**What is expected:**
Every line in the data below from the one containing "(** The two" down to the one containing "source_address=.., zookeeper_hosts=..)] of", both included, must be retyped exactly; no other line is to appear.

**Listed entries:**
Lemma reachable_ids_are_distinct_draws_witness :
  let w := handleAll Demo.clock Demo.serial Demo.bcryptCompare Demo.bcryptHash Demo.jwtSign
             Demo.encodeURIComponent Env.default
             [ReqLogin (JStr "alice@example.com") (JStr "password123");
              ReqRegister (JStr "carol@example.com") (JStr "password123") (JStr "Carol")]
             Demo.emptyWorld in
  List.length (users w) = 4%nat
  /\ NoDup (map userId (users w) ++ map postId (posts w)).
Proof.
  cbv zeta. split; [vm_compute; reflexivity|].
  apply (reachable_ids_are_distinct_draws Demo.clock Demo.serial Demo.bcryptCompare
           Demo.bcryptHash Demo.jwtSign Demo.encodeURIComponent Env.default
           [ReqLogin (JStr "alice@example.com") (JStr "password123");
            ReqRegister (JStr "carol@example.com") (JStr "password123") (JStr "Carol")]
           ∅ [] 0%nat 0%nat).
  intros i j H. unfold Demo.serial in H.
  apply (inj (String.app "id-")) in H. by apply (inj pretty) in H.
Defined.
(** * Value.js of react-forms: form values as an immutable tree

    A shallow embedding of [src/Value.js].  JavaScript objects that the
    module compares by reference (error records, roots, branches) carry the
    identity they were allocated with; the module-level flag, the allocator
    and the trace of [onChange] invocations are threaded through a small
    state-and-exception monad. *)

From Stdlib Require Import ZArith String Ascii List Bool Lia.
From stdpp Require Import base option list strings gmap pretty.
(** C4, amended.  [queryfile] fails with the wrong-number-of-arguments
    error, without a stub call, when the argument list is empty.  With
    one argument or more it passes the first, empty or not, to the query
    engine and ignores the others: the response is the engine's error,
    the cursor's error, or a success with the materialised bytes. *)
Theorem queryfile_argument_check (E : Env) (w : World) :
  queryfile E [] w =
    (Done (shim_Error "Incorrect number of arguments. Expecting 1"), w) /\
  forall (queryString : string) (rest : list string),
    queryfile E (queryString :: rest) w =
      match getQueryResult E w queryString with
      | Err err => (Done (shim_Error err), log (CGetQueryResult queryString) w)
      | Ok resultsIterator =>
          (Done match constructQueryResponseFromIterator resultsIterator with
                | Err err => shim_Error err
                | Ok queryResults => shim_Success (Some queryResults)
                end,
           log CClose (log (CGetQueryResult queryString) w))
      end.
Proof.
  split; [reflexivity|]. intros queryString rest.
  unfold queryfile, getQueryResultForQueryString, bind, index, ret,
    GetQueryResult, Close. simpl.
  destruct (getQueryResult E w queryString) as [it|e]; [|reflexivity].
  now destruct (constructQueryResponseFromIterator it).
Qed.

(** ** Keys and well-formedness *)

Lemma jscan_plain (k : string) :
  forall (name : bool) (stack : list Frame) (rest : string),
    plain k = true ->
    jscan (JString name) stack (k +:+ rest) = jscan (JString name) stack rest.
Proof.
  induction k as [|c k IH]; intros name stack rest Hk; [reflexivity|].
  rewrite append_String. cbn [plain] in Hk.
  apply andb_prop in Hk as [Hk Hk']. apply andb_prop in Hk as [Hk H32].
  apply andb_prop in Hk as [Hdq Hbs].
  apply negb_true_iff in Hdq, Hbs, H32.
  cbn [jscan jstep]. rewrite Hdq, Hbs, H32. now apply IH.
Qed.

* * *

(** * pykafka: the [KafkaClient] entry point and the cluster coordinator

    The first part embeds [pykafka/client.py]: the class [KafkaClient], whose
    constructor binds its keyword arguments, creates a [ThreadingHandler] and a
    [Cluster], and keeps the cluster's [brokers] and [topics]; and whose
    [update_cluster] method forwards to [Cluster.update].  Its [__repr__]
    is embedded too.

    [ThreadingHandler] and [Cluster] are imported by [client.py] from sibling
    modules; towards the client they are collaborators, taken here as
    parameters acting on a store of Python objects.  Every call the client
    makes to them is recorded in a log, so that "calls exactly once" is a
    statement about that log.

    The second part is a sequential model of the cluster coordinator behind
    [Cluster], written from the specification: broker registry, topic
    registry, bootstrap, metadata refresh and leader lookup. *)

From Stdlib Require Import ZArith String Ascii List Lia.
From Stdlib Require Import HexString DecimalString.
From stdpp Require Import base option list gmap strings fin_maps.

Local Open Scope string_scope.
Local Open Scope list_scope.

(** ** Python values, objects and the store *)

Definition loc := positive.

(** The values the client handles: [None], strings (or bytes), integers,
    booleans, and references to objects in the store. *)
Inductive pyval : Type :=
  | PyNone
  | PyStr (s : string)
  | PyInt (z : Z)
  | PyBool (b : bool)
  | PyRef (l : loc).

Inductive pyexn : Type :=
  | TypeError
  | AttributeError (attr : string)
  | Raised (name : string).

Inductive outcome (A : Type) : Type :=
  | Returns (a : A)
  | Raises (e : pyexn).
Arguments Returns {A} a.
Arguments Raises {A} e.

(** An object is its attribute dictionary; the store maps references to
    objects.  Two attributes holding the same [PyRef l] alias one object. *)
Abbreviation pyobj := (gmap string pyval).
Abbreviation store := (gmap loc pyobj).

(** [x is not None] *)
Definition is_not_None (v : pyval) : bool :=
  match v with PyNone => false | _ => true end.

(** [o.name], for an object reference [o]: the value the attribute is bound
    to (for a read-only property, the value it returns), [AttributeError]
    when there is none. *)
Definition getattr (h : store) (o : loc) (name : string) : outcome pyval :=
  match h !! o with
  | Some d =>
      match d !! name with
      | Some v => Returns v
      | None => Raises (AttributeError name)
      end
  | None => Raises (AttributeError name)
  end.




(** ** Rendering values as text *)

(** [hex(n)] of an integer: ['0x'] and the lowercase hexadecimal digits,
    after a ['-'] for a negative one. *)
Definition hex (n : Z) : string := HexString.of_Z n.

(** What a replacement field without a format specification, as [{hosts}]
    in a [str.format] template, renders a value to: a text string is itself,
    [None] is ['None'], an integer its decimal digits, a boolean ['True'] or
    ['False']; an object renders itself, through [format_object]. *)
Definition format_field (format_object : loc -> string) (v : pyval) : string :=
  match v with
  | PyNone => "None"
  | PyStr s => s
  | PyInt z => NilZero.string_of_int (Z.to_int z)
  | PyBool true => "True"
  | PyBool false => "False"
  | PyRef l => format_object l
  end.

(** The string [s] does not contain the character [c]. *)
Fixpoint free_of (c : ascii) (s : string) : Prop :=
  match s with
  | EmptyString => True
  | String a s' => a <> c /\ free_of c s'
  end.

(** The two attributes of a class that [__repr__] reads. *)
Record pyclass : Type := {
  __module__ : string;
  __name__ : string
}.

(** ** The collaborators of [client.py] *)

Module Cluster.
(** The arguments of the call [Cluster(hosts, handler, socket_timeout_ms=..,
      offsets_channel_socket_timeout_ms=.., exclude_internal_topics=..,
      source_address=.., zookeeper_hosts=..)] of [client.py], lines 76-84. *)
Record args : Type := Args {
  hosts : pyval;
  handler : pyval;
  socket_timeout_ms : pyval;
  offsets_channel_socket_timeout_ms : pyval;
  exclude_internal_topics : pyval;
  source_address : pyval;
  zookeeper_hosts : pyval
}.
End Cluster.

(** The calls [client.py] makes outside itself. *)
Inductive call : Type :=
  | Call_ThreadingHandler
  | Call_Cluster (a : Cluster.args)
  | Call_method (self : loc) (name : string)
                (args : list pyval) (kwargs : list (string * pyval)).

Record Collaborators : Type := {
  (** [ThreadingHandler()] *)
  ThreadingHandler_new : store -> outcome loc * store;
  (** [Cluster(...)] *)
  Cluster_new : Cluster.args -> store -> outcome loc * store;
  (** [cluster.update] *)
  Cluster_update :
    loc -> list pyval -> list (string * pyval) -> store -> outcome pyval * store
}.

**Answer space:**
(** The two attributes of a class that [__repr__] reads. *)
Record pyclass : Type := {
  __module__ : string;
  __name__ : string
}.

(** ** The collaborators of [client.py] *)

Module Cluster.
(** The arguments of the call [Cluster(hosts, handler, socket_timeout_ms=..,
      offsets_channel_socket_timeout_ms=.., exclude_internal_topics=..,
      source_address=.., zookeeper_hosts=..)] of [client.py], lines 76-84. *)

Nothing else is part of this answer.